When deciding whether petitioners’ properties should be zoned commercial, appellee also considered the areas east of Edgewood Street that surround appellants’ lots. In doing so, appellee noted that appellants’ lots were bounded on the east by county property, which is not zoned at all. Appellee also pointed *56to a bowling alley establishment located north of appellants’ properties and, south of their properties, to an industrial area situated just beyond a wooded tract. To get to the appellants’ properties, a person must turn east off Highway 103 South onto Sherwood Drive and then turn south onto Edgewood, which is a dead-end street that separates the appellants’ and petitioners’ properties. In traveling this route, one passes a Chevrolet dealership, two retail stores and a commercially-zoned lot to the south, a branch bank, a movie store, a beauty shop, a bowling alley and another commercially-zoned lot to the north.

From the foregoing evidence, we can only conclude that the appellee had a reasonable basis upon which it rezoned the petitioners’ properties to commercial. Commercial growth surrounded the properties to be rezoned, and the appellants were well aware of the potential growth west of them, since some businesses were already established when the appellants purchased their lots. Even before the petitioners sought commercial zoning of their lots, appellants knew that property to their north had been zoned commercial. They were also aware that two retail businesses were in operation across the street from appellants’ properties at the corner of Edgewood and Sherwood Drive streets. These considerations, along with the fact that an industrial area was south of appellants’ properties and an unzoned county property abutted their lots to the east, were sufficient to support the chancellor’s finding that the appellee’s rezoning of petitioners’ lots was not arbitrary and capricious.

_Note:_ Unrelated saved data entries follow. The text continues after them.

(** X9. [deduplicateConnections] is idempotent: what it returns has passed
    the validity test, carries its repaired language and has a key of its
    own, so a second run (for the same query word) keeps every connection,
    in the same order. *)
Theorem deduplicateConnections_idempotent
  (connections : list NormalizedConnection) (sourceWord : option Word) :
  deduplicateConnections (deduplicateConnections connections sourceWord) sourceWord
  = deduplicateConnections connections sourceWord.
Proof.
  set (out := deduplicateConnections connections sourceWord).
  unfold deduplicateConnections at 1.
  rewrite fold_distinct.
  - apply map_snd_imap_pair.
  - intros [r c] Hin. apply imap_pair_In in Hin. simpl.
    apply deduplicate_from in Hin as (c0 & _ & Hs & ->).
    by rewrite survives_fixed, fixed_idem, lookup_empty.
  - rewrite <- (map_map snd dedupKey), map_snd_imap_pair.
    apply NoDup_ListNoDup, deduplicate_keys.
Qed.

(** X10. Nothing is lost but by a collision: every candidate that passes the
    loop's tests has exactly one representative in the result, the connection
    kept under its deduplication key. *)
Theorem survivor_represented_once (connections : list NormalizedConnection)
  (sourceWord : option Word) (d : NormalizedConnection) :
  In d connections -> survives sourceWord d = true ->
  exists c, In c (deduplicateConnections connections sourceWord)
    /\ dedupKey c = dedupKey d
    /\ forall c', In c' (deduplicateConnections connections sourceWord) ->
                  dedupKey c' = dedupKey d -> c' = c.
Proof.
  intros Hd Hs.
  destruct (deduplicate_covers sourceWord connections d Hd Hs) as (c & Hc & Hk & _).
  exists c. split; [exact Hc|]. split; [exact Hk|].
  intros c' Hc' Hk'.
  apply (NoDup_map_In_inj dedupKey _ c' c (deduplicate_keys sourceWord connections));
    [done|done|congruence].
Qed.

Lemma survivor_represented_once_witness :
  exists d, In d aquaCandidates /\ survives (Some water) d = true
    /\ exists c, In c (deduplicateConnections aquaCandidates (Some water))
         /\ dedupKey c = dedupKey d
         /\ forall c', In c' (deduplicateConnections aquaCandidates (Some water)) ->
                       dedupKey c' = dedupKey d -> c' = c.
Proof.
  assert (E : exists d, nth_error aquaCandidates 0 = Some d)
    by (vm_compute; eauto).
  destruct E as [d Hd]. exists d.
  assert (Hin : In d aquaCandidates) by (eapply nth_error_In; exact Hd).
  assert (Hs : survives (Some water) d = true).
  { vm_compute in Hd. injection Hd as <-. vm_compute. reflexivity. }
  split; [exact Hin|]. split; [exact Hs|].
  exact (survivor_represented_once aquaCandidates (Some water) d Hin Hs).
Defined.

(** X11. The result is grouped by source: the connections of etymonline come
    first, those of wiktionary and of the cognate generator (published as
    [unknown]) next, those read from the dictionary's origin sentence last. *)
Theorem result_grouped_by_source (answers : Answers)
  (queryWord queryLanguage : option jsstring) (bypassCache : bool)
  (data : EtymologyData) :
  findEtymologicalConnections answers queryWord queryLanguage bypassCache
  = Returned data ->
  bypassCache = true \/ cached answers = None ->
  StronglySorted
    (fun a b => (sourceTier (Out.source b) <= sourceTier (Out.source a))%Z)
    (connections data)
  /\ forall c, In c (connections data) ->
       In (Out.source c)
          [js "etymonline.com"; js "wiktionary"; js "dictionary-api"; js "unknown"].
Proof.
  intros Hfind Hcache.
  destruct (find_computed _ _ _ _ _ Hfind Hcache) as (candidates & Hcoll & -> & _).
  set (sw := sourceWord data) in *.
  assert (Hprov : forall c, In c (mergeConnections candidates sw) ->
                            In (provenance c) provenances).
  { intros c Hc. apply mergeConnections_from in Hc as (c0 & H0 & _ & _ & ->).
    rewrite provenance_fixed. by apply (collect_provenance _ _ _ _ _ _ Hcoll). }
  split.
  - apply (StronglySorted_map_In notBelow); [|apply arraySort_notBelow].
    intros a b Ha Hb Hab.
    rewrite (provenance_tier a (Hprov a Ha)), (provenance_tier b (Hprov b Hb)).
    unfold notBelow in Hab. lia.
  - intros c Hc. apply in_map_iff in Hc as (c0 & <- & Hc0).
    specialize (Hprov c0 Hc0). unfold provenance, provenances, publish in *.
    simpl in *.
    destruct Hprov as [H|[H|[H|[H|[]]]]]; injection H as _ <-; simpl; tauto.
Qed.

Lemma result_grouped_by_source_witness :
  exists data,
    findEtymologicalConnections waterAnswers (Some (js "water")) None false
    = Returned data
    /\ StronglySorted
         (fun a b => (sourceTier (Out.source b) <= sourceTier (Out.source a))%Z)
         (connections data)
    /\ forall c, In c (connections data) ->
         In (Out.source c)
            [js "etymonline.com"; js "wiktionary"; js "dictionary-api";
             js "unknown"].
Proof.
  eexists. split; [reflexivity|].
  apply (result_grouped_by_source waterAnswers (Some (js "water")) None false).
  - reflexivity.
  - right. reflexivity.
Defined.

End DedupTheorems.

(** ** Normalizing a candidate *)

Module StringFacts.
Import JS TextSpec.

Lemma trimStart_headOk (s : jsstring) : headOk (trimStart s).
Proof.
  induction s as [|c s IH]; simpl; [done|].
  destruct (isWhiteSpace c) eqn:E; [exact IH|exact E].
Qed.

Lemma trimStart_fix (s : jsstring) : headOk s -> trimStart s = s.
Proof. destruct s as [|c s]; simpl; [done|]. by intros ->. Qed.

Lemma trimStart_snoc (l : jsstring) (c : N) :
  isWhiteSpace c = false -> exists l', trimStart (l ++ [c]) = l' ++ [c].
Proof.
  intros Hc. induction l as [|d l IH]; simpl.
  - rewrite Hc. by exists [].
  - destruct (isWhiteSpace d); [exact IH|]. by exists (d :: l).
Qed.

Lemma trimEnd_headOk (s : jsstring) : headOk s -> headOk (trimEnd s).
Proof.
  destruct s as [|c s]; [done|]. simpl. intros Hc. unfold trimEnd. simpl.
  destruct (trimStart_snoc (rev s) c Hc) as [l' ->].
  by rewrite rev_app_distr.
Qed.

In their second point for reversal, appellants, citing First English Evangelical Lutheran Church of Glendale v. County of Los Angeles, California,_U.S._, 107 S. Ct. 2378 (1987), argue that the appellee’s decision to rezone the petitioners’ properties actually resulted in an inverse condemnation of appellants’ lots. Appellants urge us to remand this cause to the chancellor with directions to transfer the matter to the circuit court to determine the damages they sustained as a result of the appellee’s actions. Appellants’ argument is without merit.

Appellants’ reliance on the holding in First English is misplaced. There, Los Angeles County adopted an ordinance prohibiting the construction or reconstruction of any building or structure in an interim flood protection area that included a *57campground owned by the First English Evangelical Church of Glendale. The church claimed that the ordinance denied the church the use of its campground and sought damages in inverse condemnation for such loss of use. Here, unlike in First English, the appellee’s zoning action regulated the petitioners’ properties, not the appellants’. Although the appellants claim their lots have decreased in value because the appellee rezoned the petitioners’ lots to commercial, appellants’ use of their properties remains residential; therefore, their use of the properties has not been denied or taken from them.

The appellee, on the other hand, was required to give due consideration to the petitioners’ request to rezone their lots which are bounded on two sides by commercially-zoned property. See City of Helena v. Barrow, 241 Ark. 654, 408 S.W.2d 867 (1966); City of Little Rocky. McKenzie, 239 Ark. 9, 386 S.W.2d 697 (1965). In considering and weighing all the factors that reflect the commercial nature and growth of the area that adjoins and surrounds the petitioners’ properties, we must agree with the chancellor that the appellee’s decision to rezone these properties to commercial was reasonable.